抗生物質とコーヒーで不眠になりやすくなる?
体内の細菌の増殖を防いだり、増えてしまった細菌を倒したりする役目のある抗生物質。
コーヒーと一緒に飲んでしまうと、抗菌薬でも特にキノロン系と呼ばれる抗生物質はカフェインの体内での分解を抑制する働き があります。
そのためカフェインが長く体内に残って中枢神経を刺激し続けるので、不眠や神経過敏、いらいらなどといった症状 が現れることがあります。
睡眠薬とコーヒーで薬の効き目が薄れる?
最近では、ドラッグストアなどでも睡眠導入をサポートしてくれる市販薬が販売されているため、不眠症の方以外でも睡眠薬を飲む機会が増えています。
しかし、コーヒーと一緒に飲んでしまうと、コーヒーに含まれるカフェインの覚醒作用が働き、睡眠薬の効き目が薄れて思ったような効果が得られないことがあります。
抗精神薬とコーヒーの組み合わせで神経過敏に?
うつ症状などに処方される抗精神薬はコーヒーで飲んでしまうと、相互作用で予想外の効果が現れることがあります。
抗うつに処方される薬の中には、カフェインの分解を抑制する働き があるものもあるため、コーヒーで薬を飲むとカフェインが中枢神経を刺激し続けて神経過敏や不眠、いらいらの原因になる ことがあります。
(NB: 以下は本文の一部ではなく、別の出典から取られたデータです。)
(** * ironfish-cli [service:snapshot]: the snapshot export pipeline

    A shallow embedding of
    [ironfish-cli/src/commands/service/snapshot.ts] (class
    [CreateSnapshot]: [start], [zipDir], [uploadToBucket]) and the
    properties of its sequencing and failure discipline.

    The command is asynchronous TypeScript that talks to a file system, a
    clock, an RPC stream and two child processes ([tar], [curl]).  It is
    embedded as a state-and-failure monad over an explicit [State]; what
    the outside world answers is gathered in a [World] of oracles.  Every
    effect the command performs is appended to a trace, so that "no upload
    is attempted" or "the manifest is written after the archive upload"
    are statements about that trace. *)

From Stdlib Require Import ZArith Lia Ascii String DecimalString DecimalPos DecimalZ.
From stdpp Require Import base option list gmap strings.

Local Open Scope Z_scope.

(** ** Bytes and strings *)

Abbreviation bytes := (list Byte.byte).

(** [Buffer.from(s)] / what [writeFile] stores for a string. *)
Definition bytes_of_string (s : string) : bytes := String.list_byte_of_string s.

Definition chars (s : string) : list ascii := String.list_ascii_of_string s.
Definition unchars (l : list ascii) : string := String.string_of_list_ascii l.

(** Template-literal conversion [`${n}`] of an integer-valued number (the
    sequence numbers, sizes and epoch milliseconds of this program are
    integers below 10^21, which JavaScript prints in plain decimal). *)
Definition Number_toString (n : Z) : string := NilZero.string_of_int (Z.to_int n).

(** ** The [path] module (POSIX flavour) *)

Module path.

Definition sep : ascii := "/"%char.

Definition is_sep (c : ascii) : bool := bool_decide (c = sep).

(** Segments between separators; ["a//b"] has the three segments [a], empty, [b]. *)
Fixpoint split (l : list ascii) : list (list ascii) :=
  match l with
  | [] => [[]]
  | c :: l' =>
      if is_sep c then [] :: split l'
      else match split l' with
           | [] => [[c]]
           | seg :: segs => (c :: seg) :: segs
           end
  end.

(** [segs.join('/')] *)
Fixpoint unsplit (segs : list (list ascii)) : list ascii :=
  match segs with
  | [] => []
  | [seg] => seg
  | seg :: segs' => seg ++ sep :: unsplit segs'
  end.

Definition dot : list ascii := ["."%char].
Definition dotdot : list ascii := ["."%char; "."%char].

(** [normalizeString]: the stack of kept segments, most recent first. *)
Definition push_segment (allowAboveRoot : bool)
    (stack : list (list ascii)) (seg : list ascii) : list (list ascii) :=
  if bool_decide (seg = []) || bool_decide (seg = dot) then stack
  else if bool_decide (seg = dotdot) then
    match stack with
    | top :: rest =>
        if bool_decide (top = dotdot)
        then (if allowAboveRoot then dotdot :: stack else stack)
        else rest
    | [] => if allowAboveRoot then [dotdot] else []
    end
  else seg :: stack.

Definition normalizeString (l : list ascii) (allowAboveRoot : bool) : list ascii :=
  unsplit (rev (fold_left (push_segment allowAboveRoot) (split l) [])).

Definition isAbsolute (l : list ascii) : bool :=
  match l with c :: _ => is_sep c | [] => false end.

Definition trailingSeparator (l : list ascii) : bool :=
  match rev l with c :: _ => is_sep c | [] => false end.

Definition normalize_chars (l : list ascii) : list ascii :=
  match l with
  | [] => dot
  | _ =>
      let abs := isAbsolute l in
      let trail := trailingSeparator l in
      match normalizeString l (negb abs) with
      | [] => if abs then [sep] else if trail then dot ++ [sep] else dot
      | p =>
          let p' := if trail then p ++ [sep] else p in
          if abs then sep :: p' else p'
      end
  end.

Definition normalize (p : string) : string := unchars (normalize_chars (chars p)).

(** [path.join(a, b)]: the non-empty arguments joined by the separator,
    then normalised. *)
Definition join (a b : string) : string :=
  match a, b with
  | EmptyString, EmptyString => "."
  | EmptyString, _ => normalize b
  | _, EmptyString => normalize a
  | _, _ => normalize (a +:+ "/" +:+ b)
  end.

(** [path.basename(p)]: trailing separators are dropped and what follows
    the last remaining separator is returned; that is the last non-empty
    segment, or the empty string when there is none. *)
Definition basename_chars (l : list ascii) : list ascii :=
  default [] (last (filter (λ seg, seg ≠ []) (split l))).

Definition basename (p : string) : string := unchars (basename_chars (chars p)).

Fixpoint drop_while (f : ascii → bool) (l : list ascii) : list ascii :=
  match l with
  | c :: l' => if f c then drop_while f l' else l
  | [] => []
  end.

(** [path.dirname(p)]: the scan runs from the last character down to
    index 1, skips trailing separators, and cuts at the first separator
    met after a non-separator. *)
Definition dirname_chars (l : list ascii) : list ascii :=
  match l with
  | [] => dot
  | c0 :: rest =>
      let hasRoot := is_sep c0 in
      match drop_while (λ c, negb (is_sep c)) (drop_while is_sep (rev rest)) with
      | [] => if hasRoot then [sep] else dot
      | _ :: before =>
          if hasRoot && bool_decide (before = []) then [sep; sep]
          else c0 :: rev before
      end
  end.

Definition dirname (p : string) : string := unchars (dirname_chars (chars p)).

(** A plain file name: not empty, not [.] or [..], without separator. *)
Definition plain (name : string) : bool :=
  let l := chars name in
  negb (bool_decide (l = [])) && negb (bool_decide (l = dot))
  && negb (bool_decide (l = dotdot)) && forallb (λ c, negb (is_sep c)) l.

End path.

(** ** SHA-256 ([crypto.createHash('sha256')]) and hex encoding

    32-bit words are integers in [0, 2^32) with the wrap-around written
    out. *)

Module sha256.

Definition w32 (x : Z) : Z := x mod 2 ^ 32.
Definition add32 (x y : Z) : Z := w32 (x + y).
Definition rotr (n x : Z) : Z := Z.lor (Z.shiftr x n) (w32 (Z.shiftl x (32 - n))).
Definition not32 (x : Z) : Z := Z.lxor x (2 ^ 32 - 1).

Definition Ch (x y z : Z) : Z := Z.lxor (Z.land x y) (Z.land (not32 x) z).
Definition Maj (x y z : Z) : Z :=
  Z.lxor (Z.lxor (Z.land x y) (Z.land x z)) (Z.land y z).
Definition Sigma0 (x : Z) : Z := Z.lxor (Z.lxor (rotr 2 x) (rotr 13 x)) (rotr 22 x).
Definition Sigma1 (x : Z) : Z := Z.lxor (Z.lxor (rotr 6 x) (rotr 11 x)) (rotr 25 x).
Definition sigma0 (x : Z) : Z := Z.lxor (Z.lxor (rotr 7 x) (rotr 18 x)) (Z.shiftr x 3).
Definition sigma1 (x : Z) : Z := Z.lxor (Z.lxor (rotr 17 x) (rotr 19 x)) (Z.shiftr x 10).

(** The round constants: the first 32 bits of the fractional parts of
    the cube roots of the first 64 primes (see [K_cube_roots]). *)
Definition K : list Z :=
  [
     1116352408; 1899447441; 3049323471; 3921009573;
     961987163; 1508970993; 2453635748; 2870763221;
     3624381080; 310598401; 607225278; 1426881987;
     1925078388; 2162078206; 2614888103; 3248222580;
     3835390401; 4022224774; 264347078; 604807628;
     770255983; 1249150122; 1555081692; 1996064986;
     2554220882; 2821834349; 2952996808; 3210313671;
     3336571891; 3584528711; 113926993; 338241895;
     666307205; 773529912; 1294757372; 1396182291;
     1695183700; 1986661051; 2177026350; 2456956037;
     2730485921; 2820302411; 3259730800; 3345764771;
     3516065817; 3600352804; 4094571909; 275423344;
     430227734; 506948616; 659060556; 883997877;
     958139571; 1322822218; 1537002063; 1747873779;
     1955562222; 2024104815; 2227730452; 2361852424;
     2428436474; 2756734187; 3204031479; 3329325298
  ].

(** The initial hash value: the first 32 bits of the fractional parts of
    the square roots of the first 8 primes (see [H0_square_roots]). *)
Definition H0 : list Z :=
  [ 1779033703; 3144134277; 1013904242; 2773480762;
    1359893119; 2600822924; 528734635; 1541459225 ].

Definition primes64 : list Z :=
  [   2;   3;   5;   7;  11;  13;  17;  19;  23;  29;  31;  37;  41;  43;  47;  53;
     59;  61;  67;  71;  73;  79;  83;  89;  97; 101; 103; 107; 109; 113; 127; 131;
    137; 139; 149; 151; 157; 163; 167; 173; 179; 181; 191; 193; 197; 199; 211; 223;
    227; 229; 233; 239; 241; 251; 257; 263; 269; 271; 277; 281; 283; 293; 307; 311 ].

(** Integer cube root of a number below [2 ^ (3 * bits)], one bit at a
    time from the top. *)
Fixpoint cube_root (bits : nat) (acc n : Z) : Z :=
  match bits with
  | O => acc
  | S bits' =>
      let try := acc + 2 ^ Z.of_nat bits' in
      cube_root bits' (if try * try * try <=? n then try else acc) n
  end.

Definition Z_of_byte (b : Byte.byte) : Z := Z.of_N (Byte.to_N b).
Definition byte_of_Z (z : Z) : Byte.byte :=
  default Byte.x00 (Byte.of_N (Z.to_N (z mod 256))).

(** Big-endian bytes of the low [8 * n] bits of [z]. *)
Fixpoint be_bytes (n : nat) (z : Z) : list Z :=
  match n with
  | O => []
  | S n' => Z.shiftr z (8 * Z.of_nat n') mod 256 :: be_bytes n' z
  end.

(** Message padding: a one bit, zeros up to 56 mod 64, the bit length
    on 64 bits. *)
Definition pad (msg : list Z) : list Z :=
  let len := Z.of_nat (length msg) in
  let zeros := Z.to_nat ((55 - len) mod 64) in
  msg ++ 0x80 :: replicate zeros 0 ++ be_bytes 8 (8 * len).

Fixpoint words (fuel : nat) (l : list Z) : list Z :=
  match fuel, l with
  | S f, a :: b :: c :: d :: l' =>
      (Z.shiftl a 24 + Z.shiftl b 16 + Z.shiftl c 8 + d) :: words f l'
  | _, _ => []
  end.

(** Message schedule: [recent] holds the 16 latest words, newest first. *)
Fixpoint schedule (n : nat) (recent : list Z) : list Z :=
  match n with
  | O => []
  | S n' =>
      let w := add32 (add32 (sigma1 (recent !!! 1%nat)) (recent !!! 6%nat))
                     (add32 (sigma0 (recent !!! 14%nat)) (recent !!! 15%nat)) in
      w :: schedule n' (w :: take 15 recent)
  end.

Definition round (h : list Z) (kw : Z * Z) : list Z :=
  match h with
  | [a; b; c; d; e; f; g; hh] =>
      let t1 := add32 (add32 (add32 hh (Sigma1 e)) (add32 (Ch e f g) kw.1)) kw.2 in
      let t2 := add32 (Sigma0 a) (Maj a b c) in
      [add32 t1 t2; a; b; c; add32 d t1; e; f; g]
  | _ => h
  end.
また抗てんかん薬として処方される薬の中には、カフェインが薬剤の働きを弱めてしまう可能性 があるものがあります。
不安な場合はお医者さんに相談
ご紹介した例を見ると、薬を飲む時にはやはり一杯の水や白湯で飲むのが大切なことがわかります。
今回の記事でご紹介した薬とコーヒーの組み合わせはあくまで一例です。
また同じ薬でも配合されている成分が違うこともあるため、薬を飲む時には念の為お医者さんに相談することをおすすめします。